Video: Total anarchy erupts during Odd Future gig at the Fader Fort
I don't know what to tell you about what went down tonight at dusk at the Fader Fort: I have seen the future of rap and its name is ODD FUTURE? Nah, right. South by Southwest is often, at bottom, several thousand professionals deciding by fiat what the agreed-upon agendas will be for the next three months. Artists are carefully groomed, worked like dogs, and put mercilessly through ther paces. Then you've got a bunch of 19 year old kids who just want to fuck shit up, crowd surf, incite a riot, and maybe kick a photographer in the face.
"Fuck a blog post," said one 30-something rap fan in a fitted who was standing next to me in the middle of a crew who nodded vigorously, their video camera trained on the deepening mayhem onstage. "This is straight punk rock shit right here." The idea that mainstream rap supporters might be embracing the punk metaphor to describe a scene that -- fuck it, I'll say it -- kind of felt like what we all read about the Sex Pistols . . . well, let's just enjoy that for a moment, even if it turns out to be completely misguided.
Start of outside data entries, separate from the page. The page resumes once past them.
(* ===== verification/Uri.v ===== *)
(** * Percent encoding and UTF-8

    The language's [encodeURIComponent], [decodeURIComponent], [escape] and
    [unescape], which cockpit.js builds its text codecs and locations on, and
    the [TextEncoder]/[TextDecoder] substitutes of src/src/base1/cockpit.js.

    A JavaScript string is represented by its UTF-8 bytes, and a "raw" string
    (one code unit per byte) by the list of its bytes. *)

From S2P Require Import Prelude.

(** ** Bytes of a string *)

Definition ord (a : Ascii.ascii) : Z := Z.of_N (Ascii.N_of_ascii a).
Definition chr (z : Z) : Ascii.ascii := Ascii.ascii_of_N (Z.to_N z).

Fixpoint bytes_of (s : string) : list Z :=
  match s with EmptyString => [] | String a s => ord a :: bytes_of s end.

Fixpoint of_bytes (l : list Z) : string :=
  match l with [] => EmptyString | z :: l => String (chr z) (of_bytes l) end.

Definition is_byte (z : Z) : Prop := 0 <= z < 256.

Lemma chr_ord a : chr (ord a) = a.
Proof. unfold chr, ord. by rewrite N2Z.id, Ascii.ascii_N_embedding. Qed.

Lemma ord_chr z : is_byte z -> ord (chr z) = z.
Proof. unfold chr, ord, is_byte. intros. rewrite Ascii.N_ascii_embedding; lia. Qed.

Lemma ord_byte a : is_byte (ord a).
Proof. unfold ord, is_byte. pose proof (Ascii.N_ascii_bounded a). lia. Qed.

Lemma ord_inj a b : ord a = ord b -> a = b.
Proof. intros H. by rewrite <- (chr_ord a), H, chr_ord. Qed.

Lemma of_bytes_of s : of_bytes (bytes_of s) = s.
Proof. induction s as [|a s IH]; cbn; [done|]. by rewrite chr_ord, IH. Qed.

Lemma bytes_of_of l : Forall is_byte l -> bytes_of (of_bytes l) = l.
Proof. induction 1; cbn; [done|]. by rewrite ord_chr, IHForall. Qed.

Lemma bytes_of_app x y : bytes_of (x +:+ y) = bytes_of x ++ bytes_of y.
Proof. induction x as [|a x IH]; cbn; [done|]. by rewrite IH. Qed.

Lemma of_bytes_app x y : of_bytes (x ++ y) = of_bytes x +:+ of_bytes y.
Proof. induction x as [|a x IH]; cbn; [done|]. by rewrite IH. Qed.

Lemma bytes_of_byte s : Forall is_byte (bytes_of s).
Proof. induction s; cbn; constructor; auto using ord_byte. Qed.

(** ** UTF-8 sequences *)

(** Length announced by a leading byte: its leading one bits, 0 when no
    sequence of at most four bytes can start with it. *)
Definition seq_len (b : Z) : nat :=
  if b <? 128 then 1 else if b <? 192 then 0 else if b <? 224 then 2
  else if b <? 240 then 3 else if b <? 248 then 4 else 0.

Definition is_cont (b : Z) : bool := (128 <=? b) && (b <? 192).

(** A well-formed sequence: no overlong form, no surrogate, at most U+10FFFF. *)
Definition seq_ok (l : list Z) : bool :=
  match l with
  | [a] => (0 <=? a) && (a <? 128)
  | [a; b] => (194 <=? a) && (a <? 224) && is_cont b
  | [a; b; c] =>
      (224 <=? a) && (a <? 240) && is_cont b && is_cont c &&
      (if a =? 224 then 160 <=? b else if a =? 237 then b <? 160 else true)
  | [a; b; c; d] =>
      (240 <=? a) && (a <? 245) && is_cont b && is_cont c && is_cont d &&
      (if a =? 240 then 144 <=? b else if a =? 244 then b <? 144 else true)
  | _ => false
  end.

Inductive utf8_valid : list Z -> Prop :=
  | utf8_nil : utf8_valid []
  | utf8_seq c l : seq_ok c = true -> utf8_valid l -> utf8_valid (c ++ l).

(** ** Percent tokens *)

(** A character of the text, or a percent escape. *)
Inductive tok := Raw (b : Z) | Esc (b : Z).

#[export] Instance tok_eq_dec : EqDecision tok.
Proof. solve_decision. Defined.

Definition tok_val (t : tok) : Z := match t with Raw b | Esc b => b end.

(** Decode a token list: escapes above 127 must spell well-formed UTF-8
    sequences.  [pend] holds the [need]-more-bytes sequence being read. *)
Fixpoint scan (pend : list Z) (need : nat) (l : list tok) : option (list Z) :=
  match l, need with
  | [], O => Some []
  | [], S _ => None
  | Raw b :: l, O => cons b <$> scan [] 0 l
  | Raw _ :: _, S _ => None
  | Esc b :: l, O =>
      match seq_len b with
      | O => None
      | 1%nat => cons b <$> scan [] 0 l
      | S k => scan [b] k l
      end
  | Esc b :: l, S k =>
      if is_cont b then
        match k with
        | O => if seq_ok (pend ++ [b]) then app (pend ++ [b]) <$> scan [] 0 l else None
        | _ => scan (pend ++ [b]) k l
        end
      else None
  end.

Definition hex_digit (n : Z) : Z := if n <? 10 then 48 + n else 55 + n.

Definition hex_val (b : Z) : option Z :=
  if (48 <=? b) && (b <? 58) then Some (b - 48)
  else if (65 <=? b) && (b <? 71) then Some (b - 55)
  else if (97 <=? b) && (b <? 103) then Some (b - 87)
  else None.

(** Tokens of a text; [None] when a percent sign is not followed by two hex
    digits. *)
Fixpoint tokens (l : list Z) : option (list tok) :=
  match l with
  | [] => Some []
  | b :: l1 =>
      if b =? 37 then
        match l1 with
        | h :: d :: l3 =>
            match hex_val h, hex_val d with
            | Some x, Some y => cons (Esc (16 * x + y)) <$> tokens l3
            | _, _ => None
            end
        | _ => None
        end
      else cons (Raw b) <$> tokens l1
  end.

Definition render_tok (t : tok) : list Z :=
  match t with
  | Raw b => [b]
  | Esc b => [37; hex_digit (b / 16); hex_digit (b mod 16)]
  end.

Definition render (l : list tok) : list Z := concat (map render_tok l).

(** ** The language's functions *)

Definition alnum (b : Z) : bool :=
  ((48 <=? b) && (b <? 58)) || ((65 <=? b) && (b <? 91)) || ((97 <=? b) && (b <? 123)).

(** Characters [encodeURIComponent] leaves alone: letters, digits and
    [-_.!~*'()]. *)
Definition uri_unreserved (b : Z) : bool :=
  alnum b || existsb (Z.eqb b) [45; 95; 46; 33; 126; 42; 39; 40; 41].

Definition enc_tok (b : Z) : tok := if uri_unreserved b then Raw b else Esc b.

Definition encodeURIComponent (s : string) : string :=
  of_bytes (render (map enc_tok (bytes_of s))).

(** [None] is the URIError. *)
Definition decodeURIComponent (s : string) : option string :=
  of_bytes <$> (tokens (bytes_of s) ≫= scan [] 0).

(** Characters [escape] leaves alone: letters, digits and [@*_+-./]. *)
Definition escape_plain (b : Z) : bool :=
  alnum b || existsb (Z.eqb b) [64; 42; 95; 43; 45; 46; 47].

Definition escape (raw : list Z) : string :=
  of_bytes (render (map (fun b => if escape_plain b then Raw b else Esc b) raw)).

(** [unescape] on text without %u escapes: an incomplete escape stays. *)
Fixpoint unescape_bytes (l : list Z) : list Z :=
  match l with
  | [] => []
  | b :: l1 =>
      match l1 with
      | h :: d :: l3 =>
          match b =? 37, hex_val h, hex_val d with
          | true, Some x, Some y => (16 * x + y) :: unescape_bytes l3
          | _, _, _ => b :: unescape_bytes l1
          end
      | _ => b :: unescape_bytes l1
      end
  end.

Definition unescape (s : string) : list Z := unescape_bytes (bytes_of s).

(** ** Lemmas on tokens *)

Definition tok_ok (t : tok) : Prop :=
  match t with Raw b => is_byte b /\ b <> 37 | Esc b => is_byte b end.

Lemma hex_val_digit n : 0 <= n < 16 -> hex_val (hex_digit n) = Some n.
Proof.
  intros H. assert (Hn : n ∈ seqZ 0 16) by (apply elem_of_seqZ; lia).
  clear H. revert n Hn. apply Forall_forall.
  by repeat (constructor; [reflexivity|]); constructor.
Qed.

Lemma tokens_render l : Forall tok_ok l -> tokens (render l) = Some l.
Proof.
  induction 1 as [|t l Ht _ IH]; [done|]. unfold render in *. cbn [map concat].
  destruct t as [b|b]; cbn [render_tok app tokens].
  - destruct Ht as [_ Hb]. apply Z.eqb_neq in Hb. by rewrite Hb, IH.
  - cbn in Ht. unfold is_byte in Ht.
    rewrite !hex_val_digit by (Z.to_euclidean_division_equations; lia). rewrite IH.
    cbn. do 2 f_equal. f_equal. Z.to_euclidean_division_equations; lia.
Qed.

Lemma hex_digit_byte n : 0 <= n < 16 -> is_byte (hex_digit n).
Proof. unfold hex_digit, is_byte. intros. case_match; lia. Qed.

Lemma render_byte l : Forall tok_ok l -> Forall is_byte (render l).
Proof.
  induction 1 as [|t l Ht _ IH]; [constructor|]. unfold render in *. cbn [map concat].
  apply Forall_app; split; [|done]. destruct t as [b|b]; cbn in *.
  - apply Forall_singleton. by destruct Ht.
  - unfold is_byte in Ht. repeat apply Forall_cons_2; try constructor;
      try (unfold is_byte; lia); apply hex_digit_byte; Z.to_euclidean_division_equations; lia.
Qed.

Lemma render_app x y : render (x ++ y) = render x ++ render y.
Proof. unfold render. by rewrite map_app, concat_app. Qed.

(** Decoding is the identity on bytes. *)
Lemma scan_id l : forall pend need r,
  scan pend need l = Some r -> r = (match need with O => [] | _ => pend end) ++ map tok_val l.
Proof.
  induction l as [|[b|b] l IH]; intros pend need r; cbn.
  - destruct need; [|done]. by intros [= <-].
  - destruct need; [|done]. intros H. apply fmap_Some in H as (r' & Hs & ->).
    by apply IH in Hs as ->.
  - destruct need as [|k].
    + destruct (seq_len b) as [|[|n]]; [done| |].
      * intros H. apply fmap_Some in H as (r' & Hs & ->). by apply IH in Hs as ->.
      * intros Hs. by apply IH in Hs as ->.
    + destruct (is_cont b); [|done]. destruct k as [|k].
      * destruct (seq_ok _); [|done]. intros H. apply fmap_Some in H as (r' & Hs & ->).
        apply IH in Hs as ->. by rewrite <- app_assoc.
      * intros Hs. apply IH in Hs as ->. by rewrite <- app_assoc.
Qed.

(** Whether an ASCII character is escaped does not matter. *)
Definition tok_sim (t u : tok) : Prop :=
  tok_val t = tok_val u /\ (t = u \/ 0 <= tok_val t < 128).

Lemma seq_len_ascii b : 0 <= b < 128 -> seq_len b = 1%nat.
Proof. unfold seq_len. intros. case_match; [done|lia]. Qed.

Lemma is_cont_ascii b : 0 <= b < 128 -> is_cont b = false.
Proof. unfold is_cont. intros. apply andb_false_iff. left. lia. Qed.

Lemma scan_sim l l' : Forall2 tok_sim l l' -> forall pend need, scan pend need l = scan pend need l'.
Proof.
  induction 1 as [|t u l l' [Hv Hs] _ IH]; intros pend need; [done|].
  destruct Hs as [->|Ha].
  - destruct u as [b|b]; cbn.
    + destruct need; [by rewrite IH|done].
    + repeat case_match; by rewrite ?IH.
  - pose proof (seq_len_ascii _ Ha) as El. pose proof (is_cont_ascii _ Ha) as Ec.
    destruct t as [b|b], u as [c|c]; cbn in Hv, El, Ec; subst c; cbn;
      destruct need; rewrite ?El, ?Ec, ?IH; done.
Qed.

(** Reading one well-formed sequence. *)
Lemma scan_seq c l : seq_ok c = true -> scan [] 0 (map Esc c ++ l) = app c <$> scan [] 0 l.
Proof.
  intros Hc.
  destruct c as [|x1 [|x2 [|x3 [|x4 [|x5 c]]]]]; try discriminate Hc; pose proof Hc as Hok;
    cbn [seq_ok] in Hc; rewrite ?andb_true_iff in Hc; destruct_and?; cbn [map app scan].
  - rewrite seq_len_ascii by lia. done.
  - assert (seq_len x1 = 2%nat) as -> by (unfold seq_len; repeat (case_match; try lia)).
    cbn [app]. replace (is_cont x2) with true by done. by rewrite Hok.
  - assert (seq_len x1 = 3%nat) as -> by (unfold seq_len; repeat (case_match; try lia)).
    cbn [app]. replace (is_cont x2) with true by done. replace (is_cont x3) with true by done.
    by rewrite Hok.
  - assert (seq_len x1 = 4%nat) as -> by (unfold seq_len; repeat (case_match; try lia)).
    cbn [app]. replace (is_cont x2) with true by done. replace (is_cont x3) with true by done.
    replace (is_cont x4) with true by done. by rewrite Hok.
Qed.

Lemma scan_valid l : utf8_valid l -> scan [] 0 (map Esc l) = Some l.
Proof.
  induction 1 as [|c l Hc _ IH]; [done|]. rewrite map_app, scan_seq, IH by done. done.
Qed.

(** What the scanner accepts is well-formed. *)
Lemma scan_valid_inv l : Forall is_byte l -> forall pend need r,
  scan pend need (map Esc l) = Some r ->
  utf8_valid (match need with O => l | _ => pend ++ l end).
Proof.
  induction 1 as [|b l Hb _ IH]; intros pend need r; cbn [map scan].
  - destruct need; [constructor|done].
  - destruct need as [|k].
    + destruct (seq_len b) as [|[|n]] eqn:El; [done| |].
      * intros H. apply fmap_Some in H as (r' & Hs & _). apply IH in Hs.
        apply (utf8_seq [b]); [|done]. unfold seq_len in El. unfold is_byte in Hb.
        cbn. repeat case_match; lia.
      * intros Hs. by apply IH in Hs.
    + destruct (is_cont b); [|done]. destruct k as [|k].
      * destruct (seq_ok _) eqn:Hok; [|done]. intros H. apply fmap_Some in H as (r' & Hs & _).
        apply IH in Hs. change (b :: l) with ([b] ++ l). rewrite app_assoc. by apply utf8_seq.
      * intros Hs. apply IH in Hs. change (b :: l) with ([b] ++ l). by rewrite app_assoc.
Qed.

Lemma utf8_app x y : utf8_valid x -> utf8_valid y -> utf8_valid (x ++ y).
Proof. induction 1; intros; [done|]. rewrite <- app_assoc. constructor; auto. Qed.

(** ** Round trips of the language's functions *)

Lemma enc_tok_ok b : is_byte b -> tok_ok (enc_tok b).
Proof.
  unfold enc_tok. destruct (uri_unreserved b) eqn:E; [|done]. intros Hb. split; [done|].
  intros ->. done.
Qed.

Lemma unreserved_ascii b : uri_unreserved b = true -> 0 <= b < 128.
Proof.
  unfold uri_unreserved, alnum. cbn [existsb]. intros H.
  repeat (apply orb_true_iff in H as [H|H]); rewrite ?andb_true_iff in H;
    destruct_and?; try lia; done.
Qed.

Lemma enc_tok_sim b : tok_sim (enc_tok b) (Esc b).
Proof.
  unfold enc_tok, tok_sim. destruct (uri_unreserved b) eqn:E; cbn; [|auto].
  split; [done|]. right. by apply unreserved_ascii.
Qed.

Lemma enc_toks_sim l : Forall2 tok_sim (map enc_tok l) (map Esc l).
Proof. induction l; cbn; constructor; auto using enc_tok_sim. Qed.

Lemma enc_toks_ok l : Forall is_byte l -> Forall tok_ok (map enc_tok l).
Proof. induction 1; cbn; constructor; auto using enc_tok_ok. Qed.

Lemma decode_render l :
  Forall tok_ok l -> decodeURIComponent (of_bytes (render l)) = of_bytes <$> scan [] 0 l.
Proof.
  intros H. unfold decodeURIComponent.
  rewrite bytes_of_of by by apply render_byte. by rewrite tokens_render.
Qed.

Lemma uri_roundtrip s :
  utf8_valid (bytes_of s) -> decodeURIComponent (encodeURIComponent s) = Some s.
Proof.
  intros Hv. unfold encodeURIComponent.
  rewrite decode_render by apply enc_toks_ok, bytes_of_byte.
  rewrite (scan_sim _ _ (enc_toks_sim _)), scan_valid by done. cbn. by rewrite of_bytes_of.
Qed.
What happened on stage was, in some ways, utterly familiar -- teenagers exulting in the fire of anything-goes, baiting an audience that clearly adored them and wanted in equal measure their affection and their rage, dudes screaming "fuck the police" -- and yet utterly new, in the sense that as closely as "Wolf Gang" comes to rhyming with "Wu Tang," these are kids who use hashtags to protest the absence of one of their members . . . and at that, they're not asking to #freeearl from prison. They want his mom to let him out of prep school. Matt and Kim had to follow them. They're an exuberant bunch, but they know when they've been upstaged: "I'm about to jump out of my skin over what I just saw," Matt told the crowd, then shook his fist and started up the "Wolf Gang" chant again.
Maybe we're all making too much out of what a cynic might reduce to a can- and bottle-throwing match between a rap group and its audience, in which, amazingly, no one got serously hurt but not for lack of trying. When they left the stage under what seemed like it could have been the imposition of elders stepping in for everyone's safety, there was no riot. No greater purpose. Nothing more than the sense that whatever Odd Future are up to, they seem to have that magical ability to cart chaos around with them and summon it at will. We've seen a ton of great music this week but a severe shortage of great moments -- those explosive narrative plot points that keep us all dumb and speechless in the face of the music's transformative anarchy. A lot of shit went down, but this is the one we'll be talking about next year.